*** Opening Records supplied ***
(* ===== verification/Prelude.v ===== *)
(** * OpenZeppelin Relayer: a verification development

    The relayer accepts transaction requests over HTTP, stores them, and takes each through
    preparation (pricing, nonce, signature), submission and confirmation on its chain, driven
    by jobs on queues.  This library models the EVM, Stellar and Solana sides of that pipeline and
    the stores they work on, in memory and in Redis, from the Rust sources under [src/src], and
    proves what makes it correct.

    ** The program and the files

    - [Prelude] (this file): machine integers with the wrap-around of the release profile,
      the [result] type, the state-and-error monad [M] the handlers are written in, its
      program logic ([wp], [preserves], [keeps]), strings, stable sorting, the iteration order
      of hash maps as a parameter.
    - [Decimal]: [Display] and [FromStr] of unsigned integers, and the string comparison of
      the Redis scripts.
    - [Errors]: the error enums ([models/error], [services/provider/mod.rs]), their messages
      and their classification as retriable, transient or a provider's fault.
    - [Model]: transactions as stored ([models/transaction/repository.rs]).
    - [Json], [TransactionJson], [TransactionTypes]: JSON documents, the integers kept as
      strings ([utils/serde]), what lua-cjson and the text edits of the scripts do to a
      document, and the serde codecs of the stored EVM, Solana and Stellar models.
    - [Config]: networks and relayers ([models/network], [models/relayer]).
    - [Repository]: the interface class [TransactionRepository] with its laws, and the
      in-memory repository ([repositories/transaction/transaction_in_memory.rs]) operation by
      operation, which discharges them.  Two further classes state what only some stores
      promise: [NonceIndex], exact lookups by nonce, and [ReliableRepository] (in
      [StellarProperties]), accesses that succeed; the theorems that need them say so.
    - [Counter]: the same for the nonce counters ([repositories/transaction_counter]), the
      counter in memory and the counter service.
    - [RedisBase]: a Redis server with a primary and a replica over any keyspace, and the
      connections to it ([repositories/redis_base.rs]).  A schedule of events decides which
      connections are refused, which commands fail before or after they took effect.
    - [CounterRedis]: the Redis counter over such a server, its commands and scripts.
    - [RedisTransaction]: the Redis repository of transactions
      ([repositories/transaction/transaction_redis.rs]) - keys, commands, pipelines and Lua
      scripts over a typed keyspace.
    - [RedisDocuments], [RedisRefinement], [RedisRuns]: the documents stand for models, and
      any run of calls is simulated by an abstract store whatever fails.
    - [RedisIndexes], [RedisAnswers]: without failures the indexes are exact, and the finders
      answer from them what a scan of the store would find.
    - [RedisCodec]: round trips, keys, and what gets lost.  [RedisSample] has the instances.
    - [Jobs]: queue messages ([jobs/job.rs]).
    - [Effects]: the world a handler acts on - repository, counters, queues, raw bytes
      broadcast, Stellar lanes and envelopes, Solana transactions broadcast, debounce table -
      and the environment [Env] that answers its questions: RPC node, signer, clock, queue and
      network store.  Every question is answered from a tick
      that advances, so answers may differ from one call to the next, and nothing is assumed
      about them unless a theorem says so.
    - [EvmUtils], [Price], [EvmTransaction], [EvmStatus]: [domain/transaction/evm], the pure
      helpers, the price calculator and replacement pricing, preparation/submission/
      resubmission, and status handling with cancellation and replacement.  Each [async fn] is
      one definition (large ones are split where the map says so), its early returns and error
      paths kept; logging and metrics are dropped.
    - [Lifecycle], [NonceAssignment], [EvmProperties]: theorems about these handlers.
    - [EvmRelayer], [NonceHealth]: the EVM relayer ([domain/relayer/evm]) - intake of
      requests, nonce synchronisation, gap detection and filling, counter rewind, deletion of
      pending transactions, health checks - and the theorems about nonce health.
    - [JobHandlers], [JobProperties]: the workers of [jobs/handlers] that take requests,
      submissions and status checks off the queues and run the transaction handlers, with the
      decision whether a job is done, retried or aborted; the theorems also cover intake.
    - [StellarXdr], [Stellar]: the Stellar side ([domain/transaction/stellar],
      [domain/relayer/stellar/xdr_utils.rs]).  [StellarXdr] has envelopes, conversions, fees,
      the resubmission ladder and the reading of on-chain results, over the codec of the
      Stellar crates as a class ([StellarSdk], with the laws the code relies on);
      [Stellar] has the lane gate, the sequence counter's synchronisation, preparation of the
      four kinds of input, submission and status handling, in the monad and world of the EVM
      handlers, with a class for the node, the signer and the DEX services ([StellarEnv]).
    - [StellarProperties], [StellarPrepare], [StellarSystem], [StellarDeviations]: the theorems
      about them; [StellarSample] has the instances.
    - [SolanaSdk], [SolanaValidator], [Solana], [SolanaRequest]: the Solana side
      ([domain/transaction/solana], [services/provider/solana/mod.rs],
      [domain/relayer/solana/token.rs], [models/transaction/request/solana.rs]).  [SolanaSdk]
      has messages and transactions with the codecs and token layouts of the Solana crates as
      a class with its laws; [SolanaValidator] the classification of node errors and every
      check of the policy, [Solana] preparation, submission, resubmission under a fresh
      blockhash and the status handler, [SolanaRequest] the validation of requests.  Where the
      source indexes an array the model panics ([abrupt]) when the index is out of range.
    - [SolanaProperties], [SolanaResubmission], [SolanaChecks], [SolanaDeviations]: the theorems
      about them; [SolanaSample] has the instances.
    - [Idempotency]: creation under an [Idempotency-Key] ([api/controllers/idempotency.rs]),
      one request at a time and with the accesses of all requests interleaved, over an
      interface both repositories implement.
    - [Lock], [Cleanup]: the distributed lock ([utils/redis.rs]) and the cron job that deletes
      expired transactions ([jobs/handlers/transaction_cleanup_handler.rs]).
    - [System]: the entry points of the service as one step relation.
    - [Health], [Selector], [Retry]: RPC endpoints ([services/provider]) - the health store
      with expiring failures and pauses, weighted and round-robin selection, and the retry and
      failover loops around every RPC call.  These have a world of their own ([RpcWorld]) and
      an environment ([RpcEnv]: clock, random generator); the handlers see their outcome as
      one answer of [Env].
    - [Sample]: concrete instances used to evaluate the theorems on examples.

    ** What the theorems show

    - Handlers and lifecycle: each handler, with arbitrary answers of the outside world,
      touches only its own transaction and moves it along the status graph, never changes a
      nonce, a finalized transaction or the identity of a transaction ([Lifecycle]); nonces
      are never assigned twice however handlers interleave ([NonceAssignment]).
    - Effects: what cancellation, the circuit breaker, submission, resubmission, nonce
      reconciliation, gap detection and the job debounce do on every branch ([EvmProperties]).
    - Prices: bumped and replacement prices satisfy the mempool's replacement rule, prepared
      prices respect the relayer's cap, the minimum bump does not overflow ([Price]).
    - Stores: the in-memory repository keeps its invariant and its pages are complete
      ([Repository]); the Redis counter is simulated by the in-memory one, call by call, up to
      the calls that fail and the reads of a replica that lags, and without them answers as it
      does ([CounterRedis]).
    - The Redis repository: calls against a server that refuses and loses commands have the
      effects of the abstract store, each at most as often as the scripts are sent
      ([RedisRuns]); finalized transactions keep their status; without failures the finders
      are exact ([RedisAnswers]); documents are read back as the models they were written
      from, through the scripts too, and keys never collide ([RedisCodec]).
    - The system: intake, workers, API calls, health checks and nonce health runs (which lower
      counters and pick nonces themselves), taking turns in any order, leave every nonce in use
      below its counter, so that preparation never hands out a nonce in use ([System]).  The
      repository and counter are those that answer what they hold; a health run that overlaps a
      preparation is outside the theorem.
    - Nonce health: the gaps a run reports are exactly the slots nobody is filling; it adds
      fillers and changes nothing else ([NonceHealth]).
    - Intake: a stored transaction is Pending with a status check queued, or Failed, or the
      write that would have failed it was refused ([JobProperties]).
    - Stellar runs: with intakes, handler runs and clean-ups taking turns in any order, over a
      store whose accesses do not fail and within the life of one process, a relayer that takes
      one transaction at a time has at most one in flight and its lane is never left to a
      finished transaction; active transactions never share a sequence number, across resets,
      synchronisation and rewinds of the counter; finished transactions stay as they are and
      retries are bounded ([StellarSystem], by the invariant of [StellarProperties]).
    - Stellar envelopes: a prepared transaction is submitted as one envelope with one
      signature over the sequence number it was given, or as a fee bump of the user's
      envelope; the fee of a fee bump satisfies CAP-0015; the resubmission ladder is the
      documented one ([StellarPrepare]).
    - Solana runs: with intakes, handler runs and clean-ups in any order, finished transactions
      stay as they are and the others move along the status graph with well-formed data
      ([SolanaProperties]); a resubmission is queued only when no recorded signature was found
      on chain and the blockhash has expired, and what is broadcast is the prepared
      transaction, but for blockhash and the relayer's signature ([SolanaResubmission]);
      preparation signs only what passed every check of the policy, where a simulation passes
      when the node answers, whatever its result ([SolanaChecks]); accepted
      requests build ([SolanaRequest]).
    - Idempotency: of the requests with one key at most one stores a transaction, however they
      interleave and whatever fails; the others replay it, or report the conflict, or the
      access that failed ([Idempotency]).
    - Cleanup: at most one instance holds a lock ([Lock]); a cleanup run deletes only final
      transactions that have expired, and in memory all of them ([Cleanup]).
    - Endpoints: the health store implements its history-based specification; selection finds
      an admissible endpoint whenever there is one and prefers healthy ones; an RPC call makes
      a bounded number of attempts and reaches a working endpoint within its failovers
      ([Health], [Selector], [Retry]).
    - Deviations: theorems that exhibit where the code does not do what its comments say, for
      instance the Sent transaction replaced by a NOOP whose original bytes are submitted, the
      Mined one that the circuit breaker keeps Mined for ever, the cancellation that
      broadcasts, the lane that a finished Stellar transaction keeps after a failed read
      ([StellarDeviations]), or the Solana transaction that is sent again after it was executed
      ([SolanaDeviations]).

    ** Bounds and fuel

    Loops run over lists, except five.  The sweep over a status index ([reconcile_loop]) and the
    pages of a cleanup ([status_cleanup_loop]) have the iteration limit of the source as their
    fuel.  The downward scan of the counter rewind ([scan_down]) gets as fuel the width of the
    region; every round removes at least one slot, and the
    lemma on it shows that the scan then covers the region.  The failover loop
    ([failover_loop]) gets [max_failovers + 2]; every round that goes on counts a failover, and
    the termination theorem shows that the fuel is never used up.  The tiers of the Stellar
    resubmission ladder ([tier_loop]) get twice the age in seconds; the theorem on the ladder
    shows that the tiers pass the age by then.  Widths are those of the
    source ([u64] nonces and counters, [u128] prices, [U256] costs); a theorem that needs a
    counter not to have reached the end of its range says so.

    ** What is not modelled

    The Solana and Stellar relayers (intake, gasless quotes and RPC methods, token swaps); the
    workers take the handlers of the networks other than EVM as a parameter.  Of the Solana
    checks those that only the RPC methods use; the ones that preparation joins ask the node one
    after the other, and which of several failures is reported is a choice of the environment.
    Of the Stellar transactions the
    conversion of single operations, the validation of user-paid transactions, token balances
    and the DEX services are answers of the environment.  The relayer, signer and network
    repositories, the gas price services, the queue back ends, the HTTP API
    (but for idempotent creation), signers, plugins and start-up.  The ladder's floating-point
    products are exact in the model, as they are in the code in the range of a transaction's
    lifetime.  Interleaving is at the
    granularity of a handler run; a handler runs on the stored version of its transaction.
    Idempotent requests and locks interleave at every access to the store.
    The Redis repository and counter are modelled call by call; commands of different calls are
    not interleaved, and a replica is read only where the source reads it.  The decoders read the
    documents that the encoders write; of the other forms that serde accepts, [TransactionJson]
    says which are left out.
    Timestamps are instants with an abstract printer and parser ([Chrono]). *)

From Stdlib Require Export ZArith Lia String Ascii Permutation Sorting.Sorted.
From stdpp Require Export base option list gmap strings.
*** Closing Records supplied ***
Isolate the lines above that contain the word "TransactionJson" and copy them.

[Response]
    - [Json], [TransactionJson], [TransactionTypes]: JSON documents, the integers kept as
    documents that the encoders write; of the other forms that serde accepts, [TransactionJson]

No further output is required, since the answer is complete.